Mold and mildew can significantly affect indoor environments, especially commercial spaces. Allergic reactions and health issues are just a few of the concerns resulting from mold exposure. If mold is not taken care of properly, it can become a problem for the employees of your commercial building, even though they might not develop allergies or health issues related to the mold.
The worst part is that the problem can spread through your entire building very quickly, affecting everyone and causing damage. So, how can you prevent this problem and facilitate mold remediation?

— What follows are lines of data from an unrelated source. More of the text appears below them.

(* ================================================================== *)
(** ** Size of the returned table *)
(* ================================================================== *)

Lemma merge_length (left right : list (string * float)) :
  (List.length (merge left right) <= List.length left * List.length right)%nat.
Proof.
  unfold merge. induction left as [|l t IH]; simpl; [lia|].
  rewrite length_app, length_map.
  pose proof (filter_length_le (fun r => String.eqb (fst l) (fst r)) right). lia.
Qed.

Lemma year_tables_length (sub : DataFrame) :
  (List.length (year_table 2025 sub) + List.length (year_table 2035 sub)
   <= List.length sub)%nat.
Proof.
  unfold year_table. rewrite !length_map.
  induction sub as [|r t IH]; simpl; [lia|].
  destruct (Csv.year r =? 2025) eqn:E1, (Csv.year r =? 2035) eqn:E2; simpl; lia.
Qed.

(** X11. A table returned by [load_mys] is never empty, so lines 134-162
    always work on at least one row; it has at most (2025 rows) x (2035
    rows) rows of the slice, and these two row counts together do not
    exceed the number of rows of the file. *)
Theorem returned_table_size
        (df : DataFrame) (df_merged : list merged) (youth : value) :
  load_mys df = Ok (df_merged, youth) ->
  exists label,
    detect_ssp1 (Py.unique Py.eqb (map Csv.scenario df)) = Ok label /\
    let near := year_table 2025 (df_ssp1 df label youth) in
    let far := year_table 2035 (df_ssp1 df label youth) in
    (1 <= List.length df_merged <= List.length near * List.length far)%nat /\
    (List.length near + List.length far <= List.length df)%nat /\
    forall delta, (1 <= List.length (adjust df_merged delta))%nat.
Proof.
  intros E. apply load_mys_Ok in E as (label & E1 & _ & E3).
  exists label. split; [exact E1|]. cbv zeta.
  apply build_tables_Ok in E3 as (_ & _ & -> & NE).
  pose proof (merge_length (year_table 2025 (df_ssp1 df label youth))
                           (year_table 2035 (df_ssp1 df label youth))) as B.
  assert (P : (1 <= List.length (merge (year_table 2025 (df_ssp1 df label youth))
                                       (year_table 2035 (df_ssp1 df label youth))))%nat).
  { destruct (merge _ _); [contradiction | simpl; lia]. }
  split; [lia|]. split.
  - pose proof (year_tables_length (df_ssp1 df label youth)).
    pose proof (filter_length_le (in_slice label youth) df).
    unfold df_ssp1 in *. lia.
  - intros delta. unfold adjust. now rewrite length_map.
Qed.
(** * A shallow embedding of the Kong admin-API client

    The development follows the Python sources:

    - [kong/__init__.py]: class [Kong], the transport adapter ([_url], [_get],
      [_post], [_patch], [_put], [_delete], [status]);
    - [kong/route.py]: [route_list], [route_get], [route_query],
      [route_delete];
    - [kong/plugin.py]: [_prepare_config], [plugin_query], [plugin_apply],
      [plugin_delete].

    Python values that travel through the client (parsed JSON bodies, payload
    dictionaries, header maps) are values of the type [val]; a Python [dict]
    with string keys is a [gmap string _].  A method of the client is a
    function in the monad [M]: it threads the client object, the gateway and
    the trace of HTTP requests issued so far, and ends by returning a value or
    by raising a Python exception.

    The gateway is a parameter: any function from a request and a gateway
    state to an answer and a new gateway state.  So are the strings that
    [uuid.UUID] accepts.  [kong/service.py] and [kong/consumer.py] are not
    among the sources; [service_get] and [consumer_get] follow the
    description the spec gives of a resolver's [get]. *)

From Stdlib Require Import ZArith Ascii.
From stdpp Require Import gmap strings list fin_maps sorting.

Local Open Scope Z_scope.

(** ** Python values *)

(** What [json.loads] can produce, with integers for numbers.  [VNone] is
    Python's [None] (JSON [null]). *)
#[warnings="-register-all"]
Inductive val : Type :=
| VNone
| VBool (b : bool)
| VInt (z : Z)
| VStr (s : string)
| VList (l : list val)
| VDict (m : gmap string val).

Global Instance val_inhabited : Inhabited val := populate VNone.

(** An optional name argument of the plugin methods: [None], [False] (the
    default of [consumer_name] in [plugin_apply] and [plugin_delete]) or a
    [str]. *)
Inductive arg : Type :=
| ANone
| AFalse
| AStr (s : string).
Definition with_id (k : Z) (c : Contact) : Contact :=
  {| id := Some k; first_name := first_name c;
     last_name := last_name c; email := email c |}.

(** A column of an [UPDATE] is written, and its constraints are checked,
    only when its value differs from the stored one. *)
Definition sets_null (old new : field) : bool :=
  is_null new && negb (bool_decide (old = new)).

Definition flush1 (t : gmap Z Contact) (ch : change)
  : outcome (gmap Z Contact) :=
  match ch with
  | Insert c =>
      if is_null (first_name c) || is_null (last_name c) || is_null (email c)
      then Raise IntegrityError
      else if bool_decide (email_free t (email c))
      then let k := next_id t in Ok (<[k := with_id k c]> t)
      else Raise IntegrityError
  | Update k c =>
      match t !! k with
      | None => Raise StaleDataError
      | Some old =>
          if sets_null (first_name old) (first_name c)
             || sets_null (last_name old) (last_name c)
             || sets_null (email old) (email c)
          then Raise IntegrityError
          else if bool_decide (email old = email c)
                  || bool_decide (email_free t (email c))
          then Ok (<[k := c]> t)
          else Raise IntegrityError
      end
  | Delete k => Ok (delete k t)
  end.

(** The pending changes are applied in order inside one transaction. *)
Fixpoint flush (t : gmap Z Contact) (chs : list change)
  : outcome (gmap Z Contact) :=
  match chs with
  | [] => Ok t
  | ch :: chs =>
      match flush1 t ch with
      | Ok t' => flush t' chs
      | Raise e => Raise e
      end
  end.

(** *** [Contact.query] and [db.session] *)

(** The order of a table scan: ascending primary key. *)
Definition key_le (x y : Z * Contact) : Prop := (x.1 ≤ y.1)%Z.

#[global] Instance key_le_dec x y : Decision (key_le x y).
Proof. unfold key_le. apply _. Defined.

Dealing with Mold in Property Leases and Purchases
Given the increased attention that toxic mold has been getting, commercial building owners and their tenants are starting to address the issue directly in their property agreements. And due to a lack of scientific knowledge and regulatory uncertainty, it’s in everyone’s interest to focus on risk assessment and prevention of mold-related health problems.
Tenants or purchasers considering a transaction should have an assessment done on their prospective building regarding toxic mold. They should hire a consultant with experience in industrial hygiene and mold sampling. This protocol should be included in their due diligence procedures. An inspection of indoor air quality for toxic molds will establish baseline conditions and, if necessary, allow them to prevent a harmful mold infestation before they sign a lease or make an offer on a building.
Best practices and customs for assessing toxic mold risk and indoor air quality are still developing. Some building owners may develop protocols for regular testing and provide results to prospective tenants or purchasers. But most retailers considering a lease or purchase transaction will have to request permission to assess their future building before undergoing any sort of mold remediation.
Mold Assessment Steps
Although a matter of negotiation, it is likely that the retailer will pay for the initial due diligence steps to be performed.
- If the building passes, a mold-related problem will not present many problems and can be quickly remediated at the building owner’s expense.
- If the building fails, contractual provisions will determine who will pay for further assessments, how much will be spent on subtasks such as mold removal, who will control the consultant performing the assessment work, and who will own their work product?
- The work product should be kept confidential to protect the building owner and the tenant. The retailer should seek to control the information flow regarding any problems found during due diligence and avoid making any open-ended commitments to address them.
Such provisions are fair if they allow the tenant to evaluate baseline conditions and protect them from disclosure requirements if they decide to walk away from an agreement due to a mold-related problem that could cause adverse health effects.
Professional Mold Remediation Is the Key
Finally, remember that every commercial building often has its own unique needs. Call a mold cleanup company specializing in commercial mold removal if you feel like your mold problem is getting away from you and you’re concerned that you can’t handle it alone. They can assist with ridding your property of any mold and residual spores.
Dealing with mold may sound simple enough, but it’s a toxic problem that could get out of hand when dealt with by oneself. It is better to call in professionals — who have the tools and experience for the job — and get approval from the lessor or building owner before engaging in mold remediation.